Susan D. Hyde

Professor of Political Science, University of California, Berkeley

Susan D. Hyde

Bio 

Susan D. Hyde is the Robson Professor of Political Science at University of California, Berkeley, where she was Chair of the Department of Political Science (AY 2021-2024) and is co-director of the Institute of International Studies (2021-   ).   She studies international influences on the domestic politics of sovereign states, teaches courses on international relations and comparative politics, and is active in promoting policy-relevant research. She is an expert on international election observation, election fraud, and democracy promotion. Her research on election observation included serving as an international election observer on delegations in Afghanistan, Albania, Indonesia, Liberia, Nicaragua, Pakistan and Venezuela with several organizations. She has worked with the Carter Center, the National Democratic Institute, Democracy International, the International Republican Institute, and the International Foundation for Electoral Systems on democracy promotion issues and researching how democracy promoting organizations can evaluate the effects of their work.

She earned her Ph.D. from the University of California, San Diego in 2006, was a professor at Yale University from 2006-2016, and held residential fellowships at the Brookings Institution in Washington, D.C. and Princeton University's Niehaus Center for Globalization and Governance. She was recognized with the Karl Deutch Award from the International Studies Association in 2018 awarded annually "to a scholar under 40 who is judged to have made (through a body of publications) the most significant contribution to the study of International Relations and Peace Research." She delivered the 2017 Linfield College commencement address, where she received her BA in 2000. From 2016-2018 she served a three year elected term as the Executive Director of the Evidence in Governance and Politics network. She has served or is serving on the editorial boards of International Organization, American Journal of Political Science, the Journal of Experimental Political Science, the Journal of Politics, and Research & Politics.
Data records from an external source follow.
Lemma follow_round i f fs v v2 c v3 :
  vframes v = f :: fs -> vm_ok v -> vm_ok v2 -> vm_ok v3 ->
  0 <= Frame.pc f < n -> map Frame.pc (vframes v2) = Frame.pc f + 1 :: map Frame.pc fs ->
  advances v v2 -> Gas.used (vgas v2) = Gas.used (vgas v) + opcode_cost gas_costs_default (opcode i) ->
  keeps v2 v3 -> flow_ok i c -> round_ok v (follow c v3).
Proof.
  intros E Hv H2 H3 Hpc Epc A2 Eu K3 Hc. pose proof (opcode_cost_nonneg (opcode i)) as Hcost.
  assert (A3 : advances v v3) by (etransitivity; [done|by apply keeps_advances]).
  assert (Epc3 : map Frame.pc (vframes v3) = Frame.pc f + 1 :: map Frame.pc fs) by (by rewrite (k_pcs _ _ K3)).
  pose proof (k_used _ _ K3) as Hu. pose proof (a_limit _ _ A3) as Hl.
  assert (Hg3 : Gas.used (vgas v3) <= Gas.limit (vgas v3)) by (destruct H3 as [_ _ _ _ (_ & [_ ?] & _) _]; done).
  destruct (vframes v3) as [|f3 fs3] eqn:E3; [done|]. simpl in Epc3. injection Epc3 as Epc3 Epcs.
  pose proof (ok_frames _ H3) as Hf3. rewrite E3 in Hf3. apply Forall_cons in Hf3 as [Hf3 Hfs3].
  pose proof (frames_weight_nonneg n (map Frame.pc fs)) as Hw.
  destruct c as [|t| | |msg]; unfold round_ok, follow, modify, ret, fail; cbn [fst snd]; try (by split_and!).
  - split_and!; try done. unfold potential. rewrite E3, E. simpl. rewrite Epc3, Epcs.
    assert (rest_of n (Frame.pc f + 1) < rest_of n (Frame.pc f)) by (unfold rest_of; lia). nia.
  - destruct Hc as [Ht Hcpos]. unfold jump_to. rewrite E3. split_and!.
    + destruct H3. constructor; simpl; try done. constructor; [|done]. destruct Hf3 as (_ & ? & ?). by split_and!.
    + etransitivity; [done|]. apply set_frames_advances.
    + unfold potential. simpl. rewrite E. simpl. rewrite Epcs.
      assert (rest_of n t <= n + rest_of n (Frame.pc f)) by (unfold rest_of, in_u in *; lia). nia.
  - split_and!.
    + destruct H3. constructor; simpl; try done. by rewrite E3.
    + etransitivity; [done|]. apply set_frames_advances.
    + unfold potential. simpl. rewrite E, E3. simpl. rewrite Epcs. pose proof (rest_of_pos n (Frame.pc f)). nia.
Qed.

Lemma vm_step_round f fs v : vm_ok v -> vframes v = f :: fs -> round_ok v (vm_step code f v).
Proof.
  intros Hv E. pose proof (ok_frames _ Hv) as Hf. rewrite E in Hf. apply Forall_cons in Hf as [(Hpc & Hl & Hn) Hfs].
  unfold vm_step. destruct (code !! Z.to_nat (Frame.pc f)) as [i|] eqn:Ei; [|by eapply pop_frame_round].
  destruct Hcode as [Hbytes Hlen]. pose proof (lookup_lt_Some _ _ _ Ei) as Hlt.
  assert (Hpc' : 0 <= Frame.pc f < n) by (destruct Hpc; lia).
  assert (Hpanic : may_panic i = true -> can_panic) by (intros; exists i; split; [by eapply list_elem_of_lookup_2|done]).
  assert (Hi : bytes_ok (default [] (operand i))) by exact (Forall_lookup_1 _ _ _ _ Hbytes Ei).
  rewrite bind_modify. set (v1 := jump_to _ v).
  assert (E1 : v1 = set_frames (Frame.set_pc (Frame.pc f + 1) f :: fs) v).
  { unfold v1, jump_to. rewrite E. unfold u64_add. rewrite wrap_small by (unfold in_u; lia). done. }
  assert (H1 : vm_ok v1).
  { rewrite E1. destruct Hv. constructor; simpl; try done. constructor; [|done]. split_and!; [unfold in_u; simpl; lia|done..]. }
  assert (A1 : advances v v1) by (rewrite E1; apply set_frames_advances).
  destruct (charge_spec (opcode i) v1 H1) as (H2 & K2 & Ho). unfold bind at 1.
  destruct (on_gas _ v1) as [[[]|e| |] v2] eqn:Eg; simpl in H2, K2, Ho; try done.
  2: { split_and!; [done| |done]. etransitivity; [done|by apply keeps_advances]. }
  destruct (safe_execute_instruction i Hi v2 H2) as (Hr & H3 & K3). unfold bind.
  assert (A3 : advances v (snd (execute_instruction i v2))).
  { etransitivity; [exact A1|]. etransitivity; by apply keeps_advances. }
  destruct (execute_instruction i v2) as [[c|e| |] v3]; simpl in *; [|by split_and!|by split_and!; [..|apply Hpanic]|done].
  eapply (follow_round i f fs v v2); try done.
  - rewrite (k_pcs _ _ K2), E1. done.
  - etransitivity; [exact A1|by apply keeps_advances].
  - rewrite Ho, E1. done.
Qed.

Lemma vm_run_ok fuel v :
  vm_ok v -> (vm_fuel code v <= fuel)%nat ->
  vm_ok (snd (vm_run fuel code v)) /\ advances v (snd (vm_run fuel code v)) /\
  match fst (vm_run fuel code v) with Panic => can_panic | NoFuel => False | _ => True end.
Proof.
  revert v. induction fuel as [|fuel IH]; intros v Hv Hfuel; pose proof (potential_nonneg code v Hv) as Hp;
    cbn [vm_run]; rewrite bind_gets; cbn beta; destruct (vframes v) as [|f fs] eqn:E; try done.
  - exfalso. unfold vm_fuel in Hfuel. unfold potential in *. rewrite E in *. simpl in *. pose proof (rest_of_pos n (Frame.pc f)).
    pose proof (frames_weight_nonneg n (map Frame.pc fs)). destruct Hv as [_ _ _ _ (_ & Hu & _) _]. nia.
  - destruct (vm_step_round f fs v Hv E) as (H1 & A1 & Hr). unfold bind.
    destruct (vm_step code f v) as [[[]|e| |] v1]; simpl in *; try done.
    destruct (IH v1 H1) as (H2 & A2 & Hr2); [unfold vm_fuel in *; pose proof (potential_nonneg code v1 H1); lia|].
    split_and!; [done| |done]. by transitivity v1.
Qed.
End loop.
Her first book, "The Pseudo-Democrat's Dilemma: Why Election Observation Became an International Norm", was published by Cornell University Press in 2011. It won the International Studies Association's 2012 Chadwick Alger Prize for the best book on international organization and multilateralism, APSA's 2012 Comparative Democratization Section best book award, and the 2012 Gustav Ranis International Book Prize for the best book on an international topic by a member of the Yale ladder faculty. Her articles have appeared in the American Journal of Political Science, the ANNALS of the American Academy of Political and Social Sciences, the Annual Review of Political Science, Comparative Political Studies, International Organization, the Journal of Elections, Public Opinion and Parties, the Journal of Politics, Perspectives on Politics, the Journal of Experimental Political Science, Political Analysis, the Review of International Organizations, Science Advances, Science, and World Politics. She has contributed to a several edited volumes and other publications.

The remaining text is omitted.